The MPC adjusted the asymmetric corridor around the MPR to +100/-700 from +100/-300 basis points, raised the Cash Reserve Ratio (CRR) from 32.5% to 45.0% while keeping the Liquidity Ratio flat at 30%.
At the close of its first meeting for the year attended by all twelve members of the MPC on Tuesday, the Governor of CBN, Olayemi Cardoso told Journalists in Abuja that the decisions were taken to reign in current inflationary and exchange rate pressures.
In his words, “The Committee’s decisions were centered on the current inflationary and exchange rate pressures, projected inflation, and rising inflation expectations.
“Members were concerned about the persistent rise in the level of inflation and emphasized the Committee’s commitment to reverse the trend as the balance of risk leaned towards rising inflation.”
The CBN Governor said in taking the decisions, the Committee wasn’t unaware the trade-off between the pursuit of output growth and taming inflation but was convinced that an enduring output expansion is possible only in an environment of low and stable inflation.

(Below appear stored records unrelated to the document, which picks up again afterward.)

(** No request at all makes [publishAVideo] answer: every path to its
    response goes through the misspelt call. *)
Lemma publishAVideo_never_responds (req : Request) (w : World) :
  forall resp w', publishAVideo req w <> (Return resp, w').
Proof.
  intros resp w'. unfold publishAVideo, bind, first_path, throw_if,
    uploadOnCloudinary, Video_call, Video_create, throw, ret. simpl.
  repeat match goal with
         | |- context [match ?x with _ => _ end] => destruct x; simpl
         end; discriminate.
Qed.

End Create.

(** ** Retrieval *)

Section Retrieval.
Context {P : Platform}.

(** C9 (the code departs from the specification).  For every retrieval
    request that carries an identifier, whether or not a video is stored
    under it, the handler throws a TypeError at the call [Video.findbyId],
    a property the model does not have, before the database is asked
    anything.  The answer is never a success envelope, but it is not the
    handler's own "No video found" error of status 400 either, which cannot
    be reached. *)
Theorem getVideoById_throws_before_lookup (req : Request) (w : World) :
  JsString.truthy_opt (req_videoId req) = true ->
  getVideoById req w = (Throw (TypeError "Video.findbyId is not a function"), w).
Proof.
  intros H. unfold getVideoById. rewrite bind_pass by (now rewrite H).
  reflexivity.
Qed.

Lemma getVideoById_never_responds (req : Request) (w : World) :
  forall resp w', getVideoById req w <> (Return resp, w').
Proof.
  intros resp w'. unfold getVideoById.
  destruct (JsString.truthy_opt (req_videoId req)) eqn:H.
  - rewrite bind_pass by reflexivity. discriminate.
  - rewrite bind_stop by reflexivity. discriminate.
Qed.

End Retrieval.

(** ** The update workflow *)

Section Update.
Context {P : Platform}.

(** One guard of a handler: either it stops the handler, which contradicts
    an equation that says the handler went further, or it is passed. *)
Ltac pass_guard H :=
  match type of H with
  | context [throw_if ?c _] =>
      let G := fresh "G" in
      destruct c eqn:G;
      [ rewrite bind_stop in H by reflexivity; try discriminate
      | rewrite bind_pass in H by reflexivity ]
  end.

Lemma not_owner_spec (user : option User) (video : VideoDoc) :
  not_owner user video = true <-> option_map user_id user <> Some (owner video).
Proof.
  destruct user as [u|]; simpl.
  - rewrite negb_true_iff, String.eqb_neq. split; congruence.
  - split; [discriminate | reflexivity].
Qed.

(** A string that selects a video denotes an identifier, that of the
    video. *)
Lemma has_id_cast (id : string) (v : VideoDoc) :
  has_id id v = true <-> cast_ObjectId id = Some (_id v).
Proof.
  unfold has_id. destruct (cast_ObjectId id) as [o|].
  - rewrite String.eqb_eq. split; congruence.
  - split; discriminate.
Qed.

Lemma find_has_id_cast (id : string) (vs : list VideoDoc) (v : VideoDoc) :
  find (has_id id) vs = Some v -> cast_ObjectId id = Some (_id v).
Proof. intros H. apply find_some in H. now apply has_id_cast. Qed.

Lemma Video_findById_stored (id : string) (w : World) (v : VideoDoc) :
  find (has_id id) (videos w) = Some v ->
  Video_findById (Some id) w = (Return (Some v), record (Read (Some id)) w).
Proof.
  intros H. unfold Video_findById.
  now rewrite (find_has_id_cast _ _ _ H), H.
Qed.

(** What [updateVideo] does up to and including the ownership check leaves
    the stored videos alone and adds to the log at most the read. *)
Lemma updateVideo_non_owner_stops (req : Request) (w : World) (id : string)
      (video : VideoDoc) :
  req_videoId req = Some id ->
  find (has_id id) (videos w) = Some video ->
  not_owner (req_user req) video = true ->
  exists e w',
    updateVideo req w = (Throw e, w')
    /\ videos w' = videos w
    /\ (log w' = log w \/ log w' = (log w ++ [Read (Some id)])%list).
Proof.
  intros Hid Hfind Hno. unfold updateVideo. rewrite Hid.
  destruct (isValidObjectId (Some id)) eqn:Hvalid;
    [rewrite bind_pass by reflexivity | rewrite bind_stop by reflexivity; eauto 6].
  unfold bind at 1.
  destruct (first_path (req_files req) files_thumbnail w) as [[p|e] w1] eqn:Hp.
  2:{ unfold first_path, ret, throw in Hp.
      destruct (req_files req) as [fs|]; [destruct (files_thumbnail fs) as [[|f r]|]|];
        inversion Hp; subst; eauto 6. }
  assert (w1 = w) as ->.
  { unfold first_path, ret, throw in Hp.
    destruct (req_files req) as [fs|]; [destruct (files_thumbnail fs) as [[|f r]|]|];
      inversion Hp; reflexivity. }
  destruct (negb (JsString.truthy_opt p)) eqn:G1;
    [rewrite bind_stop by reflexivity; eauto 6 | rewrite bind_pass by reflexivity].
  destruct (blank (body_title (req_body req)) || blank (body_description (req_body req)))
    eqn:G2;
    [rewrite bind_stop by reflexivity; eauto 6 | rewrite bind_pass by reflexivity].
  unfold bind at 1. rewrite (Video_findById_stored _ _ _ Hfind).
  rewrite bind_stop by exact Hno. eauto 6.
Qed.

(** C6.  An update request on an existing video by anyone but its owner
    never succeeds, leaves the stored videos as they were and makes no
    upload to and no deletion from the media store (the only call it can
    make is the read of the video); and when every other input is valid,
    the failure is the Authorization error 403. *)
Theorem updateVideo_by_non_owner_is_refused
        (req : Request) (w : World) (id : string) (video : VideoDoc) :
  req_videoId req = Some id ->
  find (has_id id) (videos w) = Some video ->
  option_map user_id (req_user req) <> Some (owner video) ->
  (exists e, fst (updateVideo req w) = Throw e)
  /\ videos (snd (updateVideo req w)) = videos w
  /\ (log (snd (updateVideo req w)) = log w
      \/ log (snd (updateVideo req w)) = (log w ++ [Read (Some id)])%list)
  /\ (forall p, updatable req p ->
        updateVideo req w
        = (Throw (ApiError 403 "You are not authorized to update this video"),
           record (Read (Some id)) w)).
Proof.
  intros Hid Hfind Hno. apply not_owner_spec in Hno.
  destruct (updateVideo_non_owner_stops _ _ _ _ Hid Hfind Hno)
    as (e & w' & Hrun & Hvs & Hlog).
  rewrite Hrun. simpl. repeat split; eauto.
  intros p (Hvalid & Hsend & Ht & Hd). rewrite <- Hrun.
  unfold updateVideo. rewrite bind_pass by (now rewrite Hvalid).
  rewrite (first_path_sends _ _ _ Hsend), bind_ret.
  rewrite bind_pass by (now rewrite (sends_file_truthy _ _ _ Hsend)).
  rewrite bind_pass by (now rewrite Ht, Hd).
  rewrite Hid.
  unfold bind at 1. rewrite (Video_findById_stored _ _ _ Hfind).
  rewrite bind_stop by exact Hno. reflexivity.
Qed.

Lemma first_path_world (files : option Files) field (w w1 : World) r :
  first_path files field w = (r, w1) -> w1 = w.
Proof.
  unfold first_path, ret, throw.
  destruct files as [fs|]; [destruct (field fs) as [[|f rest]|]|];
    intros H; inversion H; reflexivity.
Qed.

Lemma first_path_found (req : Request) field (w w1 : World) (p : string) :
  first_path (req_files req) field w = (Return (Some p), w1) ->
  JsString.truthy p = true ->
  sends_file req field p.
Proof.
  unfold first_path, ret, throw, sends_file.
  destruct (req_files req) as [fs|]; [destruct (field fs) as [[|f rest]|] eqn:Hf|];
    intros H Hp; inversion H; subst. eauto 8.
Qed.

(** C7.  On every successful update of a video that has a thumbnail, the
    calls the handler makes are, in this order: the read of the video, the
    upload of the new thumbnail, the write of the record, and the deletion
    of the thumbnail asset that was stored before.  So the old asset is
    targeted for deletion exactly once, the deletion comes after the write
    (the stored record already carries the new address), and nothing is
    deleted before the write. *)
Theorem updateVideo_deletes_old_thumbnail_once_after_write
        (req : Request) (w w' : World) (resp : Response (option VideoDoc))
        (id : string) (video : VideoDoc) :
  updateVideo req w = (Return resp, w') ->
  req_videoId req = Some id ->
  find (has_id id) (videos w) = Some video ->
  JsString.truthy (thumbnail video) = true ->
  exists (p : string) (asset : Asset),
    sends_file req files_thumbnail p
    /\ media w p = Some asset
    /\ videos w'
       = update_first id
           (set_fields (text (body_title (req_body req)))
                       (text (body_description (req_body req))) (url asset))
           (videos w)
    /\ log w'
       = (log w ++ [ Read (Some id);
                     Uploaded p;
                     Updated (Some id) (text (body_title (req_body req)))
                             (text (body_description (req_body req))) (url asset);
                     Deleted (thumbnail video) ])%list.
Proof.
  intros Hrun Hid Hfind Hold. unfold updateVideo in Hrun. rewrite Hid in Hrun.
  pass_guard Hrun. apply negb_false_iff in G.
  unfold bind at 1 in Hrun.
  destruct (first_path (req_files req) files_thumbnail w) as [[op|e] w1] eqn:Hp;
    [|discriminate].
  pose proof (first_path_world _ _ _ _ _ Hp) as ->.
  pass_guard Hrun. apply negb_false_iff in G0.
  destruct op as [p|]; [|discriminate]. simpl in G0.
  pose proof (first_path_found _ _ _ _ _ Hp G0) as Hsend.
  pass_guard Hrun.
  unfold bind at 1 in Hrun. rewrite (Video_findById_stored _ _ _ Hfind) in Hrun.
  pass_guard Hrun.
  unfold bind at 1, uploadOnCloudinary in Hrun. simpl in Hrun.
  destruct (media w p) as [asset|] eqn:Hm; [|discriminate].
  unfold bind, Video_findByIdAndUpdate, deleteFromCloudinary, emit, ret in Hrun.
  rewrite (find_has_id_cast _ _ _ Hfind) in Hrun.
  simpl in Hrun. rewrite Hold in Hrun. simpl in Hrun.
  inversion Hrun; subst. exists p, asset. simpl.
  repeat split; auto. now rewrite <- !app_assoc.
Qed.

(** C10, as the code has it.  With the files object present:
    [publishAVideo] throws a TypeError, before any validation and without
    touching the world, when the [videoFile] field is absent; [updateVideo] with the
    [thumbnail] field absent throws the TypeError only after its first
    check, so an ill-formed video identifier is answered with the
    Validation error 400 and a well-formed one with the TypeError, before
    the thumbnail, title and description are validated.  A Validation error
    from [publishAVideo] therefore means both field arrays exist; one from
    [updateVideo] means the thumbnail array exists or the identifier is
    ill-formed. *)
Theorem absent_file_field_throws_TypeError
        (req : Request) (w : World) (fs : Files) :
  req_files req = Some fs ->
  (files_videoFile fs = None ->
   publishAVideo req w
   = (Throw (TypeError "Cannot read properties of undefined (reading '0')"), w))
  /\ (files_thumbnail fs = None ->
      updateVideo req w
      = if isValidObjectId (req_videoId req)
        then (Throw (TypeError "Cannot read properties of undefined (reading '0')"), w)
        else (Throw (ApiError 400 "Invalid video ID"), w))
  /\ (forall m w', publishAVideo req w = (Throw (ApiError 400 m), w') ->
                   files_videoFile fs <> None /\ files_thumbnail fs <> None)
  /\ (forall m w', updateVideo req w = (Throw (ApiError 400 m), w') ->
                   files_thumbnail fs <> None
                   \/ isValidObjectId (req_videoId req) = false).
Proof.
  intros Hfs.
  assert (Hpub : files_videoFile fs = None ->
                 publishAVideo req w
                 = (Throw (TypeError "Cannot read properties of undefined (reading '0')"), w)).
  { intros Hv. unfold publishAVideo, first_path. now rewrite Hfs, Hv. }
  assert (Hupd : files_thumbnail fs = None ->
                 updateVideo req w
                 = if isValidObjectId (req_videoId req)
                   then (Throw (TypeError "Cannot read properties of undefined (reading '0')"), w)
                   else (Throw (ApiError 400 "Invalid video ID"), w)).
  { intros Ht. unfold updateVideo, first_path.
    destruct (isValidObjectId (req_videoId req)); [|reflexivity].
    rewrite bind_pass by reflexivity. now rewrite Hfs, Ht. }
  repeat split; auto.
  - intros Hv. rewrite (Hpub Hv) in H. discriminate.
  - intros Ht. revert H. unfold publishAVideo, first_path. rewrite Hfs, Ht.
    destruct (files_videoFile fs) as [[|f r]|]; discriminate.
  - intros m w1 H.
    destruct (files_thumbnail fs) as [l|] eqn:Ht; [left; discriminate|right].
    rewrite (Hupd eq_refl) in H.
    destruct (isValidObjectId (req_videoId req)); [discriminate|reflexivity].
Qed.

“Members noted the decision to transit to an inflation targeting framework as essential to addressing the persistence of inflationary pressures in the economy and commended the fiscal authority for their invaluable support.
“In the opinion of the Committee, the options available for decision was to either hold or hike the policy rate to offset the persisting inflationary pressure.
“Considering the option of a hold policy, the evidence revealed that previous policy rate hikes have slowed the rise in inflationary pressure but not to a desirable extent.
“Members considered various scenarios of hold and hike, and concluded that, inflation could become more persistent in the medium-term and thus pose more regulatory challenges if not effectively anchored.
“The balance of the argument thus leaned convincingly in favour of a significant policy rate hike to drive down inflation substantially.” He explained.